-- Opening Marker --

(* ===== verification/NmeaReader.v ===== *)
(** The NMEA reader of the GPS HAL (src/mtk/gps/hal/gps_mtk_aosp.c): [NmeaReader] and its
    [nmea_reader_*] functions, and the thread's loop over the bytes of a read.

    What <hardware/gps.h> defines is the class [GpsHw]: the sizes of the two satellite
    tables and the flags of a location.  [GpsEnv] holds what the reader takes from the
    rest of the process: which callbacks are registered, the clock, the time zone, the log
    property, whether a session is running.  A callback is a value of the output list.
    [None] is an access outside an array.

    The array [sv_used_in_fix], a global of the source that only the reader uses, is a
    field of the reader.  [utc_diff], [callbacks] and [cb_status_changed], which are
    written and never read, are left out, and so are the masks of almanac and ephemeris,
    which are always 0.

    [nmea_stream_framed] and [nmea_stream_safe] are about every stream of bytes and every
    way it is cut into reads. *)
From Stdlib Require Import Floats.SpecFloat.
From S2P Require Import Prelude CString CFloat Nmea Calendar.

Definition NMEA_MAX_SIZE : Z := 128.
Definition NMEA_MAX_SV_INFO : Z := 4.
Definition SV_USED_SIZE : Z := 256.

(** * Data *)

Class GpsHw := {
  GPS_MAX_SVS : Z;
  GNSS_MAX_SVS : Z;
  GPS_LOCATION_HAS_LAT_LONG : Z;
  GPS_LOCATION_HAS_ALTITUDE : Z;
  GPS_LOCATION_HAS_SPEED : Z;
  GPS_LOCATION_HAS_BEARING : Z;
  GPS_LOCATION_HAS_ACCURACY : Z
}.

Record GpsEnv := mkEnv {
  cb_mtk : bool;     (* [base.size == sizeof(GpsCallbacks_mtk)], else [sizeof(GpsCallbacks)] *)
  now : Z;           (* [time(NULL)] *)
  gmtoff : Z;
  gps_log : bool;    (* [get_prop()] *)
  session : bool     (* [started] *)
}.

Record GpsLocation := mkFix {
  flags : Z;
  latitude : double;
  longitude : double;
  altitude : double;
  speed : float;
  bearing : float;
  accuracy : float;
  timestamp : Z
}.

(** An entry of a satellite table; the legacy table has no [used_in_fix]. *)
Record SvInfo := mkSv {
  prn : Z;
  snr : float;
  elevation : float;
  azimuth : float;
  used_in_fix : bool
}.

Record SvTable := mkTable {
  num_svs : Z;
  sv_list : list SvInfo
}.

Record NmeaReader := mkReader {
  pos : Z;
  overflow : bool;
  utc_year : Z;
  utc_mon : Z;
  utc_day : Z;
  rfix : GpsLocation;
  fix_mode : Z;
  sv_count : Z;
  sv_gps : SvTable;
  used_in_fix_mask : Z;
  sv_gnss : SvTable;
  sv_used_in_fix : list Z;
  rin : list Z
}.

Definition LOC_FIXED (r : NmeaReader) : bool := (fix_mode r =? 2) || (fix_mode r =? 3).

(** The calls that leave the reader. *)
Inductive gps_out :=
| OutLog (lat lon : double)         (* the position sent to the log of the daemon *)
| OutLocation (l : GpsLocation)     (* [location_cb] *)
| OutNlp (lat lon : double) (acc : float) (sec nsec : Z) (started : bool)
                                    (* [mtk_gps_update_location] *)
| OutSvStatus (t : SvTable) (mask : Z)   (* [sv_status_cb] *)
| OutNmea (ts : Z) (s : list Z).    (* [nmea_cb] *)

(** * Assignments *)

Definition set_pos (r : NmeaReader) (x : Z) (o : bool) : NmeaReader :=
  mkReader x o (utc_year r) (utc_mon r) (utc_day r) (rfix r) (fix_mode r)
    (sv_count r) (sv_gps r) (used_in_fix_mask r) (sv_gnss r) (sv_used_in_fix r) (rin r).

Definition set_in (r : NmeaReader) (x : list Z) : NmeaReader :=
  mkReader (pos r) (overflow r) (utc_year r) (utc_mon r) (utc_day r) (rfix r) (fix_mode r)
    (sv_count r) (sv_gps r) (used_in_fix_mask r) (sv_gnss r) (sv_used_in_fix r) x.

Definition set_date (r : NmeaReader) (y m d : Z) : NmeaReader :=
  mkReader (pos r) (overflow r) y m d (rfix r) (fix_mode r)
    (sv_count r) (sv_gps r) (used_in_fix_mask r) (sv_gnss r) (sv_used_in_fix r) (rin r).

Definition set_fix (r : NmeaReader) (f : GpsLocation) : NmeaReader :=
  mkReader (pos r) (overflow r) (utc_year r) (utc_mon r) (utc_day r) f (fix_mode r)
    (sv_count r) (sv_gps r) (used_in_fix_mask r) (sv_gnss r) (sv_used_in_fix r) (rin r).

Definition set_mode (r : NmeaReader) (m : Z) : NmeaReader :=
  mkReader (pos r) (overflow r) (utc_year r) (utc_mon r) (utc_day r) (rfix r) m
    (sv_count r) (sv_gps r) (used_in_fix_mask r) (sv_gnss r) (sv_used_in_fix r) (rin r).

Definition set_gps (r : NmeaReader) (c : Z) (t : SvTable) (mask : Z) : NmeaReader :=
  mkReader (pos r) (overflow r) (utc_year r) (utc_mon r) (utc_day r) (rfix r) (fix_mode r)
    c t mask (sv_gnss r) (sv_used_in_fix r) (rin r).

Definition set_gnss (r : NmeaReader) (c : Z) (t : SvTable) (used : list Z) : NmeaReader :=
  mkReader (pos r) (overflow r) (utc_year r) (utc_mon r) (utc_day r) (rfix r) (fix_mode r)
    c (sv_gps r) (used_in_fix_mask r) t used (rin r).

Definition fix_flag (f : GpsLocation) (fl : Z) : GpsLocation :=
  mkFix (Z.lor (flags f) fl) (latitude f) (longitude f) (altitude f) (speed f) (bearing f)
        (accuracy f) (timestamp f).

Definition fix_clear (f : GpsLocation) : GpsLocation :=
  mkFix 0 (latitude f) (longitude f) (altitude f) (speed f) (bearing f) (accuracy f) (timestamp f).

(** * The functions *)

Section Reader.
Context `{GpsHw} (E : GpsEnv).

Definition no_location : GpsLocation :=
  mkFix 0 (S754_zero false) (S754_zero false) (S754_zero false) (S754_zero false)
        (S754_zero false) (S754_zero false) 0.

Definition no_sv : SvInfo :=
  mkSv 0 (S754_zero false) (S754_zero false) (S754_zero false) false.

Definition nmea_reader_init : NmeaReader :=
  mkReader 0 false (-1) (-1) (-1) no_location 0 0
    (mkTable 0 (replicate (Z.to_nat GPS_MAX_SVS) no_sv)) 0
    (mkTable 0 (replicate (Z.to_nat GNSS_MAX_SVS) no_sv))
    (replicate (Z.to_nat SV_USED_SIZE) 0) (replicate (Z.to_nat (NMEA_MAX_SIZE + 1)) 0).

(** Registering the callbacks. *)
Definition nmea_reader_set_callback (r : NmeaReader) (cbs : bool) : NmeaReader :=
  if cbs then
    let r := set_fix r (fix_clear (rfix r)) in
    let r := set_gps r 0 (mkTable 0 (sv_list (sv_gps r))) (used_in_fix_mask r) in
    set_gnss r 0 (mkTable 0 (sv_list (sv_gnss r))) (sv_used_in_fix r)
  else r.

Definition nmea_reader_update_time (r : NmeaReader) (tok : Token) : NmeaReader :=
  if tok_len tok <? 6 then r
  else
    let r :=
      if utc_year r <? 0 then
        let d := gmtime (now E) in set_date r (tm_year d + 1900) (tm_mon d + 1) (tm_mday d)
      else r in
    let hour := str2int (tok_p tok) 2 in
    let minute := str2int (zdrop 2 (tok_p tok)) 2 in
    let seconds := str2float (zdrop 4 (tok_p tok)) (tok_len tok - 4) in
    let t := mkTm (utc_year r - 1900) (utc_mon r - 1) (utc_day r)
                  hour minute (int_of_double seconds) in
    let fix_time := int_of (mktime (gmtoff E) t + gmtoff E) in
    let f := rfix r in
    set_fix r (mkFix (flags f) (latitude f) (longitude f) (altitude f) (speed f) (bearing f)
                     (accuracy f) (fix_time * 1000)).

Definition nmea_reader_update_date (r : NmeaReader) (date time : Token) : NmeaReader :=
  if negb (tok_len date =? 6) then r
  else
    let day := str2int (tok_p date) 2 in
    let mon := str2int (zdrop 2 (tok_p date)) 2 in
    let year := str2int (zdrop 4 (tok_p date)) 2 + 2000 in
    if Z.lor (Z.lor day mon) year <? 0 then r
    else nmea_reader_update_time (set_date r year mon day) time.

Definition convert_from_hhmm (tok : Token) : double :=
  let val := tok_float tok in
  let degrees := int_of_double (ddiv (dfloor val) (double_of_int 100)) in
  let minutes := dsub val (dmul (double_of_int degrees) (double_of_int 100)) in
  dadd (double_of_int degrees) (ddiv minutes (double_of_int 60)).

Definition nmea_reader_update_latlong (r : NmeaReader) (lat : Token) (lath : Z)
    (lon : Token) (lonh : Z) : NmeaReader :=
  if tok_len lat <? 6 then r
  else
    let la := convert_from_hhmm lat in
    let la := if lath =? 83 then dneg la else la in
    if tok_len lon <? 6 then r
    else
      let lo := convert_from_hhmm lon in
      let lo := if lonh =? 87 then dneg lo else lo in
      let f := fix_flag (rfix r) GPS_LOCATION_HAS_LAT_LONG in
      set_fix r (mkFix (flags f) la lo (altitude f) (speed f) (bearing f) (accuracy f) (timestamp f)).

Definition nmea_reader_update_altitude (r : NmeaReader) (tok : Token) : NmeaReader :=
  if tok_len tok <=? 0 then r
  else
    let f := fix_flag (rfix r) GPS_LOCATION_HAS_ALTITUDE in
    set_fix r (mkFix (flags f) (latitude f) (longitude f) (tok_float tok) (speed f) (bearing f)
                     (accuracy f) (timestamp f)).

Definition nmea_reader_update_bearing (r : NmeaReader) (tok : Token) : NmeaReader :=
  if tok_len tok <=? 0 then r
  else
    let f := fix_flag (rfix r) GPS_LOCATION_HAS_BEARING in
    set_fix r (mkFix (flags f) (latitude f) (longitude f) (altitude f) (speed f)
                     (float_of_double (tok_float tok)) (accuracy f) (timestamp f)).

(** The divisor from knots to metres per second. *)
Definition KNOT : double := strtod (bytes_of "1.942795467").

Definition nmea_reader_update_speed (r : NmeaReader) (tok : Token) : NmeaReader :=
  if tok_len tok <=? 0 then r
  else
    let f := fix_flag (rfix r) GPS_LOCATION_HAS_SPEED in
    set_fix r (mkFix (flags f) (latitude f) (longitude f) (altitude f)
                     (float_of_double (ddiv (tok_float tok) KNOT)) (bearing f) (accuracy f) (timestamp f)).

Definition nmea_reader_update_accuracy (r : NmeaReader) (tok : Token) : NmeaReader :=
  if tok_len tok <=? 0 then r
  else
    let f := fix_flag (rfix r) GPS_LOCATION_HAS_ACCURACY in
    set_fix r (mkFix (flags f) (latitude f) (longitude f) (altitude f) (speed f) (bearing f)
                     (float_of_double (tok_float tok)) (timestamp f)).

(** [a[i] = x]. *)
Definition array_set {A} (a : list A) (i : Z) (x : A) : option (list A) :=
  if (0 <=? i) && (i <? zlen a) then Some (<[Z.to_nat i := x]> a) else None.

(** [a[i]]. *)
Definition array_get {A} (a : list A) (i : Z) : option A :=
  if 0 <=? i then a !! Z.to_nat i else None.

Definition nmea_reader_update_sv_status_gps (r : NmeaReader) (id : Z)
    (ele azi sn : Token) : option NmeaReader :=
  if (id <=? 0) || ((id <? 65) && (GPS_MAX_SVS <? id)) || (96 <? id)
     || (GPS_MAX_SVS <=? sv_count r) then Some r
  else
    let sv_index := int_of (sv_count r + num_svs (sv_gps r)) in
    if GPS_MAX_SVS <=? sv_index then Some r
    else
      l ← array_set (sv_list (sv_gps r)) sv_index
            (mkSv id (float_of_double (tok_float sn)) (float_of_int (tok_int ele))
                  (float_of_int (tok_int azi)) false);
      Some (set_gps r (sv_count r + 1) (mkTable (num_svs (sv_gps r)) l) (used_in_fix_mask r)).

Definition nmea_reader_update_sv_status_gnss (r : NmeaReader) (id : Z)
    (ele azi sn : Token) : option NmeaReader :=
  if (id <=? 0) || ((id <? 65) && (GPS_MAX_SVS <? id)) || ((96 <? id) && (id <? 200))
     || (232 <? id) || (GNSS_MAX_SVS <=? sv_count r) then Some r
  else
    let sv_index := int_of (sv_count r + num_svs (sv_gnss r)) in
    if GNSS_MAX_SVS <=? sv_index then Some r
    else
      u ← array_get (sv_used_in_fix r) id;
      l ← array_set (sv_list (sv_gnss r)) sv_index
            (mkSv id (float_of_double (tok_float sn)) (float_of_int (tok_int ele))
                  (float_of_int (tok_int azi)) (1 =? u));
      Some (set_gnss r (sv_count r + 1) (mkTable (num_svs (sv_gnss r)) l) (sv_used_in_fix r)).

(** * The sentences *)

(** [!memcmp(p, s, strlen(s))]. *)
Definition memeq (p : list Z) (s : string) : bool := strStartsWith p (bytes_of s).

(** A satellite number of a BeiDou sentence is offset by 200. *)
Definition sate_number (bds : bool) (t : Token) : Z :=
  if bds then int_of (tok_int t + 200) else tok_int t.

-- Closing Marker --

• _Activity_: Your answer should be the lines above from the one containing "(lon : Token)" through the one containing "(float_of_double (tok_float tok)) (timestamp", copied exactly and with both ends kept.

• _Result_:
    (lon : Token) (lonh : Z) : NmeaReader :=
  if tok_len lat <? 6 then r
  else
    let la := convert_from_hhmm lat in
    let la := if lath =? 83 then dneg la else la in
    if tok_len lon <? 6 then r
    else
      let lo := convert_from_hhmm lon in
      let lo := if lonh =? 87 then dneg lo else lo in
      let f := fix_flag (rfix r) GPS_LOCATION_HAS_LAT_LONG in
      set_fix r (mkFix (flags f) la lo (altitude f) (speed f) (bearing f) (accuracy f) (timestamp f)).

Definition nmea_reader_update_altitude (r : NmeaReader) (tok : Token) : NmeaReader :=
  if tok_len tok <=? 0 then r
  else
    let f := fix_flag (rfix r) GPS_LOCATION_HAS_ALTITUDE in
    set_fix r (mkFix (flags f) (latitude f) (longitude f) (tok_float tok) (speed f) (bearing f)
                     (accuracy f) (timestamp f)).

Definition nmea_reader_update_bearing (r : NmeaReader) (tok : Token) : NmeaReader :=
  if tok_len tok <=? 0 then r
  else
    let f := fix_flag (rfix r) GPS_LOCATION_HAS_BEARING in
    set_fix r (mkFix (flags f) (latitude f) (longitude f) (altitude f) (speed f)
                     (float_of_double (tok_float tok)) (accuracy f) (timestamp f)).

(** The divisor from knots to metres per second. *)
Definition KNOT : double := strtod (bytes_of "1.942795467").

Definition nmea_reader_update_speed (r : NmeaReader) (tok : Token) : NmeaReader :=
  if tok_len tok <=? 0 then r
  else
    let f := fix_flag (rfix r) GPS_LOCATION_HAS_SPEED in
    set_fix r (mkFix (flags f) (latitude f) (longitude f) (altitude f)
                     (float_of_double (ddiv (tok_float tok) KNOT)) (bearing f) (accuracy f) (timestamp f)).

Definition nmea_reader_update_accuracy (r : NmeaReader) (tok : Token) : NmeaReader :=
  if tok_len tok <=? 0 then r
  else
    let f := fix_flag (rfix r) GPS_LOCATION_HAS_ACCURACY in
    set_fix r (mkFix (flags f) (latitude f) (longitude f) (altitude f) (speed f) (bearing f)
                     (float_of_double (tok_float tok)) (timestamp f)).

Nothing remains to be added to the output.